Dredge or Die!
Mickey Friedman
May 2009
Jess had an extra shot of espresso that she added to my morning coffee at Fuel, so that might be the cause of some of the extra passion I’m bringing to this issue. But maybe not.
PCBs are polychlorinated biphenyls, a man-made chemical that was at once marvelous and diabolical. PCBs, a heavy oil that does not conduct electricity, were used in electrical transformers and capacitors, in carbonless paper, in fluorescent light fixtures, in caulking, and even for a brief while in chewing gum. Before 1929, there wasn’t a single PCB anywhere on Earth; today there is not a human being walking the Earth who doesn’t have PCBs in his or her body.
PCBs bioaccumulate, which is a fancy way of saying they move up the food chain, and concentrate with every step. They attach to sediment and the worms ingest them. The little fish eat the worms and the big fish eat the little fish. People eat the fish; the seals eat the fish; the polar bears eat the seals.
Many thousands of men and women went to work at GE where they were directly exposed to PCBs in the transformer and capacitor divisions. GE workers told me stories of wading through many inches of PCB oil on the factory floors, or of reaching into vats filled with oil to work on transformers. A kitty litter-like substance called Fuller’s Earth was spread on the floors to soak up the oil. Each day tractor-trailer loads of barrels of PCB oil-soaked Fuller’s Earth were trucked to the old Pittsfield City Dump – now the home of the softball complex and some of Downing Industrial Park. PCBs contaminated the extraordinary fresh water aquifer beneath what is now Pittsfield Sand and Gravel.
After the Dump was filled, they were dumped throughout the County. The Coltsville shopping centers were filled in. There was so much of this stuff, GE decided to give it away to workers to use as fill at home. The Allendale School and Dorothy Amos Children’s Park were built upon contaminated fill. There is a mountain of PCB waste within Hill 78 across from the Allendale School.

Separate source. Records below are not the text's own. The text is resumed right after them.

(* ===== verification/Fat.v ===== *)
(** * The FAT file system (kernel/fat.c)

    Mounting, the partition table, the cluster chains of the three FAT
    variants, opening, reading and seeking files of the root directory.

    The disk driver is a parameter: [ide_read_sector drive lba buffer] is what
    the driver returns and what the buffer holds afterwards.  The driver
    returns the number of sectors read, 1, or a negative error code
    (include/drivers/ide.h).  A result [None] marks undefined behaviour of the
    C code: a division by zero or an access outside [sector_buffer]; for the
    loop of [fat_read] also that the fuel does not suffice, which
    [fat_read_terminates] excludes.  Output on the serial line is not
    modelled. *)

From S2P Require Import Prelude Bytes.

Definition SECTOR_SIZE : Z := 512.
Definition FAT_TYPE_FAT12 : Z := 12.
Definition FAT_TYPE_FAT16 : Z := 16.
Definition FAT_TYPE_FAT32 : Z := 32.
Definition FAT_ATTR_VOLUME_ID : Z := 0x08.
Definition FAT_ATTR_LONG_NAME : Z := 0x0F.
Definition CLUSTER_END : Z := 0xFFFFFFFF.

(** ** Data *)

Record fat_info := mk_info {
  fi_type : Z;
  fat_start : Z;
  data_start : Z;
  root_start : Z;
  root_cluster : Z;
  cluster_count : Z;
  bytes_per_sector : Z;
  sectors_per_cluster : Z;
  reserved_sectors : Z;
  fat_count : Z;
  sectors_per_fat : Z;
  root_entry_count : Z;
}.

(** The static variables of fat.c. *)
Record fat_state := mk_fat {
  info : fat_info;
  fat_mounted : bool;
  fat_current_drive : Z;
  fat_partition_offset : Z;
  sector_buffer : list Z;
}.
#[export] Instance eta_fat : Eta fat_state := fun s =>
  mk_fat (info s) (fat_mounted s) (fat_current_drive s) (fat_partition_offset s) (sector_buffer s).

Record fat_file := mk_file {
  first_cluster : Z;
  current_cluster : Z;
  position : Z;
  f_size : Z;
  f_attributes : Z;
  f_name : list Z;
  is_open : bool;
}.
#[export] Instance eta_file : Eta fat_file := fun f =>
  mk_file (first_cluster f) (current_cluster f) (position f) (f_size f) (f_attributes f) (f_name f) (is_open f).

(** Division as the code does it. *)
Definition cdiv (x y : Z) : option Z := if y =? 0 then None else Some (x / y).
Definition cmod (x y : Z) : option Z := if y =? 0 then None else Some (x mod y).

Definition is_fat_partition (type : Z) : bool :=
  (type =? 0x01) || (type =? 0x04) || (type =? 0x06) || (type =? 0x0B) || (type =? 0x0C) || (type =? 0x0E).

(** ** Names *)

Definition to_upper (c : Z) : Z := if (97 <=? c) && (c <=? 122) then c - 32 else c.

(** The two copy loops of [fat_name_to_83]: at most [n] characters of [src] to
    [out] from index [i] on. *)
Fixpoint copy_upper (n : nat) (src : list Z) (i : nat) (out : list Z) : list Z :=
  match n, src with
  | S n', c :: src' => copy_upper n' src' (S i) (<[i := to_upper c]> out)
  | _, _ => out
  end.

Definition skip_slash (name : list Z) : list Z :=
  match name with c :: name' => if c =? 47 then name' else name | [] => [] end.

(** The position of the first dot among the first 12 characters. *)
Definition find_dot (name : list Z) : option Z :=
  find_up 12 0 (fun i => match name !! Z.to_nat i with Some c => c =? 46 | None => false end).

Definition fat_name_to_83 (name : list Z) : list Z :=
  let name := skip_slash name in
  let out := replicate 11 32 in
  match find_dot name with
  | Some d =>
      let out := copy_upper (Nat.min 8 (Z.to_nat d)) name 0 out in
      copy_upper 3 (drop (Z.to_nat d + 1) name) 8 out
  | None => copy_upper 8 name 0 out
  end.

(** [fat_compare_83], on the eleven characters. *)
Fixpoint fat_compare_83 (n : nat) (a b : list Z) : Z :=
  match n, a, b with
  | S n', x :: a', y :: b' => if x =? y then fat_compare_83 n' a' b' else 1
  | _, _, _ => 0
  end.

(** ** Operations without the disk *)

Definition fat_unmount (st : fat_state) : Z * fat_state :=
  if negb (fat_mounted st) then (-1, st) else (0, st⟦fat_mounted := false⟧).

Definition fat_cluster_to_sector (i : fat_info) (cluster : Z) : Z :=
  u32 (data_start i + u32 (u32 (cluster - 2) * sectors_per_cluster i)).

Definition fat_close (f : fat_file) : Z * fat_file :=
  if negb (is_open f) then (-1, f) else (0, f⟦is_open := false⟧).

Definition fat_write (f : fat_file) (data : list Z) : Z := -1.
Definition fat_stat (path : list Z) : Z := -1.
Definition fat_set_partition_offset (offset : Z) (st : fat_state) : fat_state := st⟦fat_partition_offset := offset⟧.
Definition fat_get_info (st : fat_state) : option fat_info := if fat_mounted st then Some (info st) else None.
Definition fat_is_mounted (st : fat_state) : bool := fat_mounted st.

Definition fat_write_sector {D} (ide_write_sector : Z → Z → list Z → D → Z * D)
    (sector : Z) (buffer : list Z) (st : fat_state) (d : D) : Z * D :=
  let '(result, d) := ide_write_sector (fat_current_drive st) (u32 (sector + fat_partition_offset st)) buffer d in
  (if 0 <? result then 0 else -1, d).

(** The BPB fields [fat_mount] and [fat_detect_type] read. *)
Definition fat_detect_type (buf : list Z) : option Z :=
  rec ← le16 buf 17; bps ← le16 buf 11; spf16 ← le16 buf 22; spf32 ← le32 buf 36;
  ts16 ← le16 buf 19; ts32 ← le32 buf 32; res ← le16 buf 14; fc ← byte_at buf 16; spc ← byte_at buf 13;
  root_dir_sectors ← cdiv (rec * 32 + (bps - 1)) bps;
  let fat_size := if truth spf16 then spf16 else spf32 in
  let total_sectors := if truth ts16 then ts16 else ts32 in
  let data_sectors := u32 (total_sectors - u32 (res + u32 (fc * fat_size) + root_dir_sectors)) in
  count ← cdiv data_sectors spc;
  Some (if count <? 4085 then FAT_TYPE_FAT12 else if count <? 65525 then FAT_TYPE_FAT16 else FAT_TYPE_FAT32).

(** ** Operations on the disk *)

Section disk.
Context (ide_read_sector : Z → Z → list Z → Z * list Z).

(** Every call reads into [sector_buffer]. *)
Definition fat_read_sector (sector : Z) (st : fat_state) : Z * fat_state :=
  let '(result, buf) := ide_read_sector (fat_current_drive st) (u32 (sector + fat_partition_offset st)) (sector_buffer st) in
  (if 0 <? result then 0 else -1, st⟦sector_buffer := buf⟧).

(** The search of the partition table. *)
Fixpoint find_fat_partition (n : nat) (i : Z) (buf : list Z) : option Z :=
  match n with
  | O => Some 0
  | S n' =>
      type ← byte_at buf (446 + 16 * i + 4); lba ← le32 buf (446 + 16 * i + 8);
      if is_fat_partition type && (0 <? lba) then Some lba else find_fat_partition n' (i + 1) buf
  end.

(** The three characters FAT at offset [i]. *)
Definition fat_tag (buf : list Z) (i : Z) : option bool :=
  a ← byte_at buf i; b ← byte_at buf (i + 1); c ← byte_at buf (i + 2);
  Some ((a =? 70) && (b =? 65) && (c =? 84)).

Definition fat_find_partition (drive : Z) (st : fat_state) : option (Z * fat_state) :=
  let '(result, buf) := ide_read_sector drive 0 (sector_buffer st) in
  let st := st⟦sector_buffer := buf⟧ in
  if result <=? 0 then Some (0, st)
  else
    s1 ← byte_at buf 510; s2 ← byte_at buf 511;
    if negb (s1 =? 0x55) || negb (s2 =? 0xAA) then Some (0, st)
    else
      t1 ← fat_tag buf 0x36; t2 ← fat_tag buf 0x52;
      if t1 || t2 then Some (0, st)
      else lba ← find_fat_partition 4 0 buf; Some (lba, st).

Definition fat_mount (drive : Z) (st : fat_state) : option (Z * fat_state) :=
  let st := st⟦fat_current_drive := drive⟧ in
  let '(r, st) := fat_read_sector 0 st in
  if negb (r =? 0) then Some (-1, st)
  else
    let buf := sector_buffer st in
    s1 ← byte_at buf 510; s2 ← byte_at buf 511;
    if negb (s1 =? 0x55) || negb (s2 =? 0xAA) then Some (-1, st)
    else
      type ← fat_detect_type buf;
      bps ← le16 buf 11; spc ← byte_at buf 13; res ← le16 buf 14; fc ← byte_at buf 16; rec ← le16 buf 17;
      spf ← (if type =? FAT_TYPE_FAT32 then le32 buf 36 else le16 buf 22);
      rc ← (if type =? FAT_TYPE_FAT32 then le32 buf 44 else Some 0);
      root_dir_sectors ← cdiv (rec * 32 + (bps - 1)) bps;
      let root := u32 (res + u32 (fc * spf)) in
      let data := u32 (root + root_dir_sectors) in
      ts16 ← le16 buf 19; ts32 ← le32 buf 32;
      let total_sectors := if truth ts16 then ts16 else ts32 in
      count ← cdiv (u32 (total_sectors - data)) spc;
      Some (0, st⟦info := mk_info type res data root rc count bps spc res fc spf rec⟧⟦fat_mounted := true⟧).

Definition fat_init (drive : Z) (st : fat_state) : option (Z * fat_state) :=
  '(partition_start, st) ← fat_find_partition drive st;
  fat_mount drive (fat_set_partition_offset partition_start st).

(** The three variants of the allocation table. *)
Definition fat_get_next_cluster (cluster : Z) (st : fat_state) : option (Z * fat_state) :=
  if negb (fat_mounted st) then Some (CLUSTER_END, st)
  else
    let i := info st in
    if fi_type i =? FAT_TYPE_FAT12 then
      let fat_offset := u32 (cluster + cluster / 2) in
      q ← cdiv fat_offset (bytes_per_sector i); entry_offset ← cmod fat_offset (bytes_per_sector i);
      let '(_, st) := fat_read_sector (u32 (fat_start i + q)) st in
      next ← le16 (sector_buffer st) entry_offset;
      let next := if truth (cluster &: 1) then next >>: 4 else next &: 0x0FFF in
      Some (if 0x0FF8 <=? next then CLUSTER_END else next, st)
    else if fi_type i =? FAT_TYPE_FAT16 then
      let fat_offset := u32 (cluster * 2) in
      q ← cdiv fat_offset (bytes_per_sector i); entry_offset ← cmod fat_offset (bytes_per_sector i);
      let '(_, st) := fat_read_sector (u32 (fat_start i + q)) st in
      next ← le16 (sector_buffer st) entry_offset;
      Some (if 0xFFF8 <=? next then CLUSTER_END else next, st)
    else
      let fat_offset := u32 (cluster * 4) in
      q ← cdiv fat_offset (bytes_per_sector i); entry_offset ← cmod fat_offset (bytes_per_sector i);
      let '(_, st) := fat_read_sector (u32 (fat_start i + q)) st in
      next ← le32 (sector_buffer st) entry_offset;
      let next := next &: 0x0FFFFFFF in
      Some (if 0x0FFFFFF8 <=? next then CLUSTER_END else next, st).

(** *** The root directory *)

Definition root_sector (i : fat_info) : Z :=
  if fi_type i =? FAT_TYPE_FAT32 then fat_cluster_to_sector i (root_cluster i) else root_start i.

(** Entry [j] of the directory sector in [buf]: its 32 bytes. *)
Definition dir_entry (buf : list Z) (j : nat) : list Z := take 32 (drop (32 * j) buf).

Definition fill_file (path : list Z) (e : list Z) (f : fat_file) : option fat_file :=
  hi ← le16 e 20; lo ← le16 e 26; sz ← le32 e 28; attr ← byte_at e 11;
  let c := (hi <<: 16) |: lo in
  Some (mk_file c c 0 sz attr (match path with [] => f_name f | _ => take 255 path end) true).

(** The loop over the entries of one sector: [inl] the result of [fat_open],
    or [inr] to go on with the next sector. *)
Fixpoint open_in_sector (n j : nat) (path name83 : list Z) (f : fat_file) (buf : list Z) : option (Z * fat_file + unit) :=
  match n with
  | O => Some (inr tt)
  | S n' =>
      let e := dir_entry buf j in
      c ← byte_at e 0; attr ← byte_at e 11;
      if c =? 0 then Some (inl (-1, f))
      else if c =? 0xE5 then open_in_sector n' (S j) path name83 f buf
      else if truth (attr &: FAT_ATTR_LONG_NAME) then open_in_sector n' (S j) path name83 f buf
      else if truth (attr &: FAT_ATTR_VOLUME_ID) then open_in_sector n' (S j) path name83 f buf
      else if fat_compare_83 11 e name83 =? 0 then f' ← fill_file path e f; Some (inl (0, f'))
      else open_in_sector n' (S j) path name83 f buf
  end.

Oil continually seeped from the factory floors down the open drains to create underground lakes of PCB-contaminated oil across from the GE facility. The late Ed Bates, the former Manager of Power Transformer, estimated that more than a million and half pounds of PCBs went down the drain into Silver Lake and the Housatonic River.
In 1972, GE built its Thermal Oxidizer near the residential neighborhood on Newell Street and burned PCB oil every day until public pressure forced its closing in 1996.
Last week, one of America’s leading experts on the health effects of PCBs came to Lenox to talk about his most recent findings. The fact of the matter is the more we study PCBs, the more we learn about how very, very bad they are for humans and other living beings.
Dr. David Carpenter, a neurotoxicologist, is a professor in the Department of Environmental Health and Toxicology in the School of Public Health at State University of New York, Albany.
He began by emphasizing that “PCBs are a total carcinogen … There are numbers of studies that have demonstrated specific kinds of cancer but from everything we know PCBs increase the risk of any kind of cancer.”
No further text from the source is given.